Study material:

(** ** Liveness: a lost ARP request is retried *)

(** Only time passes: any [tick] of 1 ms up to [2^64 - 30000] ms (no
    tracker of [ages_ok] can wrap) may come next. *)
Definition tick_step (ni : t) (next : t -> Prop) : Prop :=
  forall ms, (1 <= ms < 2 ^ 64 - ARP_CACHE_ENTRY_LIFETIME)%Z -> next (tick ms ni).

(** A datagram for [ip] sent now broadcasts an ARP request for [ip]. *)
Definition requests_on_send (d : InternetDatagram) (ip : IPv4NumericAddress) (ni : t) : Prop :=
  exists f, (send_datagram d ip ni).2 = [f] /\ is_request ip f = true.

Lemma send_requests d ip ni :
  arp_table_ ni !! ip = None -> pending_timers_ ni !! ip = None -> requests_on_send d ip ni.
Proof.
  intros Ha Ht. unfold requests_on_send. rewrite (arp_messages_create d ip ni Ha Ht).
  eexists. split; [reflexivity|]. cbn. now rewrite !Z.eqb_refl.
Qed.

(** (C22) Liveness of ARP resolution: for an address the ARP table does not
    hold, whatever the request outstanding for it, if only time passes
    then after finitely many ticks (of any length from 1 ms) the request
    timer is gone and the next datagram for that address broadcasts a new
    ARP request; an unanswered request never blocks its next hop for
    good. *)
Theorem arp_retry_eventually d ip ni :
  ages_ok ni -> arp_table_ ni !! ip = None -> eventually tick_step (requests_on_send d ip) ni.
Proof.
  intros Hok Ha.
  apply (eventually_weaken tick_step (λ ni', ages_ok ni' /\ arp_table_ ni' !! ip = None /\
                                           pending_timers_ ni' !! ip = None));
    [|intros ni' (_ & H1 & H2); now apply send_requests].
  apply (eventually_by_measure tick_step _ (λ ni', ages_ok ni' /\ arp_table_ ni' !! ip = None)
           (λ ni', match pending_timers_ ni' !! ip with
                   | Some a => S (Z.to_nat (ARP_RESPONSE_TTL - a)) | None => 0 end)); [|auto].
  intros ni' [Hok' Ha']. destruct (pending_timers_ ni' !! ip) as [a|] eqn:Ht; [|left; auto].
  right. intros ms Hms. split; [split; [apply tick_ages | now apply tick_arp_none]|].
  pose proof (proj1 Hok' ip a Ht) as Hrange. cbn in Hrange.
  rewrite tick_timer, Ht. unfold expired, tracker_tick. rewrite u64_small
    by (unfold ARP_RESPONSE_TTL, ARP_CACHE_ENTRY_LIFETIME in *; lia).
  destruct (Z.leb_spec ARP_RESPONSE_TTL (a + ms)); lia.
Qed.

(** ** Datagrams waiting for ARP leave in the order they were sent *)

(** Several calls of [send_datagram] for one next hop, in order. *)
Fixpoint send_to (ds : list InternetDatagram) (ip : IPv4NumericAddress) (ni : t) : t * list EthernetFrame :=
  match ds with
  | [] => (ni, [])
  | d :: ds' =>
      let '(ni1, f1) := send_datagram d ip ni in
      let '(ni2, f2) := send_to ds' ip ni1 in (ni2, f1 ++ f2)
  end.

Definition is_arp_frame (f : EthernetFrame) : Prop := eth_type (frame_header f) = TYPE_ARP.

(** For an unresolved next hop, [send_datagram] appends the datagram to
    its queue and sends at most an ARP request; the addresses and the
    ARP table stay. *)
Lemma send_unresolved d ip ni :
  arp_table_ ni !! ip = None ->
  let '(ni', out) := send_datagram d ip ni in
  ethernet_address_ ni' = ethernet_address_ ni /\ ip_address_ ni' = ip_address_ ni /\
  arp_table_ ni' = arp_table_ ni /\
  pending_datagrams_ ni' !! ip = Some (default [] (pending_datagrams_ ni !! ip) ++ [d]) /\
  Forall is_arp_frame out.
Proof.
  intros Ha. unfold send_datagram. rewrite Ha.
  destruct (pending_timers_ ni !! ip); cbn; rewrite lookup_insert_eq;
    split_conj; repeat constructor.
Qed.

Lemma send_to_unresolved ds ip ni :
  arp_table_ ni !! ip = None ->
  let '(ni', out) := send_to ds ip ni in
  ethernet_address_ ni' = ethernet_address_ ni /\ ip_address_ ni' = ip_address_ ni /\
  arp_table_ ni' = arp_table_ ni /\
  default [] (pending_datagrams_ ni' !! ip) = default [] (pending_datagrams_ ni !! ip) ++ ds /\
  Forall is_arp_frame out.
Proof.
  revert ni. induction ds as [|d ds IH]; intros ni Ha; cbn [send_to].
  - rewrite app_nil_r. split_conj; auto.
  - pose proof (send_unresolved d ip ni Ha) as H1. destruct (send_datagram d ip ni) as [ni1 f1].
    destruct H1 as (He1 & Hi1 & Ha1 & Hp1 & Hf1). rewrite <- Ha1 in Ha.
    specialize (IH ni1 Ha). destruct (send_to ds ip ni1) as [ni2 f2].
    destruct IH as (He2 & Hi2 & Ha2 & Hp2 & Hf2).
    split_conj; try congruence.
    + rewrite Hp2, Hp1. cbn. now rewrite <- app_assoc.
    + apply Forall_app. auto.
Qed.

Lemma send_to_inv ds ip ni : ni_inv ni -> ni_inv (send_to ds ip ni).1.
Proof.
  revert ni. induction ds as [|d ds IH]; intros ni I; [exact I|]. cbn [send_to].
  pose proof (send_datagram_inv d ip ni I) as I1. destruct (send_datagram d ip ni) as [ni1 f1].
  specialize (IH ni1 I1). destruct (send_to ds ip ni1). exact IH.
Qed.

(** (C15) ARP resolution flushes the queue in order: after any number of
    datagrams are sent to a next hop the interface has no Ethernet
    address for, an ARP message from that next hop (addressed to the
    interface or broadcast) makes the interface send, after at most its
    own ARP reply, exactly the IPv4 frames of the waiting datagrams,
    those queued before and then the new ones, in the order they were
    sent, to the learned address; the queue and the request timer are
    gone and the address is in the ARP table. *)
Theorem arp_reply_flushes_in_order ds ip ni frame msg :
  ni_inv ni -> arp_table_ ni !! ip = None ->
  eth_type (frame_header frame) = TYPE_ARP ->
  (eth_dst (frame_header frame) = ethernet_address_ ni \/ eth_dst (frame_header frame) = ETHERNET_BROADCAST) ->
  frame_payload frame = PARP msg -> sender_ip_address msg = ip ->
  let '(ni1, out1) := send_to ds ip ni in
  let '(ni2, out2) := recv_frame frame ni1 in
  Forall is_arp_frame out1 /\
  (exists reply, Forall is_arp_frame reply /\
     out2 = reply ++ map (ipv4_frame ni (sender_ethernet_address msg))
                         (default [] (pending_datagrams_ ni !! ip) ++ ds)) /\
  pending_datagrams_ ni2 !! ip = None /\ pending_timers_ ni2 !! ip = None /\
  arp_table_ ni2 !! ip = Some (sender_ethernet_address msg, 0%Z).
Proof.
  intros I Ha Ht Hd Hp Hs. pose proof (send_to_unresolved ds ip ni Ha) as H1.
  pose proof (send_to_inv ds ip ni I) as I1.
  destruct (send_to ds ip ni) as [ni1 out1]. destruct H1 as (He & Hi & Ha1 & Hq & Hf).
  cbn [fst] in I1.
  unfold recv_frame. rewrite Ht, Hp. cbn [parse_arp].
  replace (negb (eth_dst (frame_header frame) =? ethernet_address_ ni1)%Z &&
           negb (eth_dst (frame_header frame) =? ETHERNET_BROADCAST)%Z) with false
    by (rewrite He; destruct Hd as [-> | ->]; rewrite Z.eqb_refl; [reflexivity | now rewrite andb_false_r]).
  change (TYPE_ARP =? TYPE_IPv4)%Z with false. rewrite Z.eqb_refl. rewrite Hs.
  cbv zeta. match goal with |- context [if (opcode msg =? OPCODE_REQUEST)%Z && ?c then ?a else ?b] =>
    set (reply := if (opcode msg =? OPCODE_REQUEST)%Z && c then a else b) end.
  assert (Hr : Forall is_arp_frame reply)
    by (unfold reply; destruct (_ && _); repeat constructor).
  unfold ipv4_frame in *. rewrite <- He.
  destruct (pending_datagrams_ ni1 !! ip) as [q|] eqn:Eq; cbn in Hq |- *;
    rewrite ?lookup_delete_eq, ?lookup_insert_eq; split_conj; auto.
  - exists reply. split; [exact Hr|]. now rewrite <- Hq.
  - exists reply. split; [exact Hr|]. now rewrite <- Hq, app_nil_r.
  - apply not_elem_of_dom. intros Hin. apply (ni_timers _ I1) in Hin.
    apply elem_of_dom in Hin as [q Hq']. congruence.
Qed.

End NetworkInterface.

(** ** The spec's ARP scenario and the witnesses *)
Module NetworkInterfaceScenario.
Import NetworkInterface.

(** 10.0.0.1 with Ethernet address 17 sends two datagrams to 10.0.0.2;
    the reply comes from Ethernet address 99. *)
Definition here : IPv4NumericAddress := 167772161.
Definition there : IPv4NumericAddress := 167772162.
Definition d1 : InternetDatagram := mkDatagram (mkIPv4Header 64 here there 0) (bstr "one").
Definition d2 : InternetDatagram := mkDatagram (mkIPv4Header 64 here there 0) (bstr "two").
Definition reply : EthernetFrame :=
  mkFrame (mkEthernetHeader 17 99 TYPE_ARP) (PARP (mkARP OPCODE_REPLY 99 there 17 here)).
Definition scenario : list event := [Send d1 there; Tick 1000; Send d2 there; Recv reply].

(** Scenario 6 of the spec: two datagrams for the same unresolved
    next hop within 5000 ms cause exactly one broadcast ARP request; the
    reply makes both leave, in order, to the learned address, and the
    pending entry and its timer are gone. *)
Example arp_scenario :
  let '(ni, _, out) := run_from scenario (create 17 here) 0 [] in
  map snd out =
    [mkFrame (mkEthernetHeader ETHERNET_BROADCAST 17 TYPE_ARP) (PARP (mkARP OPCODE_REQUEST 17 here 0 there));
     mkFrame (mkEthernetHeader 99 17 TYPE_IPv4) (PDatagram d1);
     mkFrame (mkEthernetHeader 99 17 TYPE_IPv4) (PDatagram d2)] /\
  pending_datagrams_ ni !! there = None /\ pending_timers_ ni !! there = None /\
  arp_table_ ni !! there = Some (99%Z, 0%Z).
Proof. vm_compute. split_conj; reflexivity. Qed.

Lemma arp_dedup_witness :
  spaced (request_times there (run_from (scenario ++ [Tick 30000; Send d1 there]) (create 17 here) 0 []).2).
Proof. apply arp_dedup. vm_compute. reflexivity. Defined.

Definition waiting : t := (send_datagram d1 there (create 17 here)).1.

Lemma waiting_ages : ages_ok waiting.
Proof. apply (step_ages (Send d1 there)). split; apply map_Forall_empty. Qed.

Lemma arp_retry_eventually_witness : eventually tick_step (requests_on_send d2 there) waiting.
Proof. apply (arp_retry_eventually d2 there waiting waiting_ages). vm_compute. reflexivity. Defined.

What you are asked to do: Reproduce only this range: the first line of the data above through the line with "timer is gone", both included, exactly as written.

Result of the exercise:
(** ** Liveness: a lost ARP request is retried *)

(** Only time passes: any [tick] of 1 ms up to [2^64 - 30000] ms (no
    tracker of [ages_ok] can wrap) may come next. *)
Definition tick_step (ni : t) (next : t -> Prop) : Prop :=
  forall ms, (1 <= ms < 2 ^ 64 - ARP_CACHE_ENTRY_LIFETIME)%Z -> next (tick ms ni).

(** A datagram for [ip] sent now broadcasts an ARP request for [ip]. *)
Definition requests_on_send (d : InternetDatagram) (ip : IPv4NumericAddress) (ni : t) : Prop :=
  exists f, (send_datagram d ip ni).2 = [f] /\ is_request ip f = true.

Lemma send_requests d ip ni :
  arp_table_ ni !! ip = None -> pending_timers_ ni !! ip = None -> requests_on_send d ip ni.
Proof.
  intros Ha Ht. unfold requests_on_send. rewrite (arp_messages_create d ip ni Ha Ht).
  eexists. split; [reflexivity|]. cbn. now rewrite !Z.eqb_refl.
Qed.

(** (C22) Liveness of ARP resolution: for an address the ARP table does not
    hold, whatever the request outstanding for it, if only time passes
    then after finitely many ticks (of any length from 1 ms) the request
    timer is gone and the next datagram for that address broadcasts a new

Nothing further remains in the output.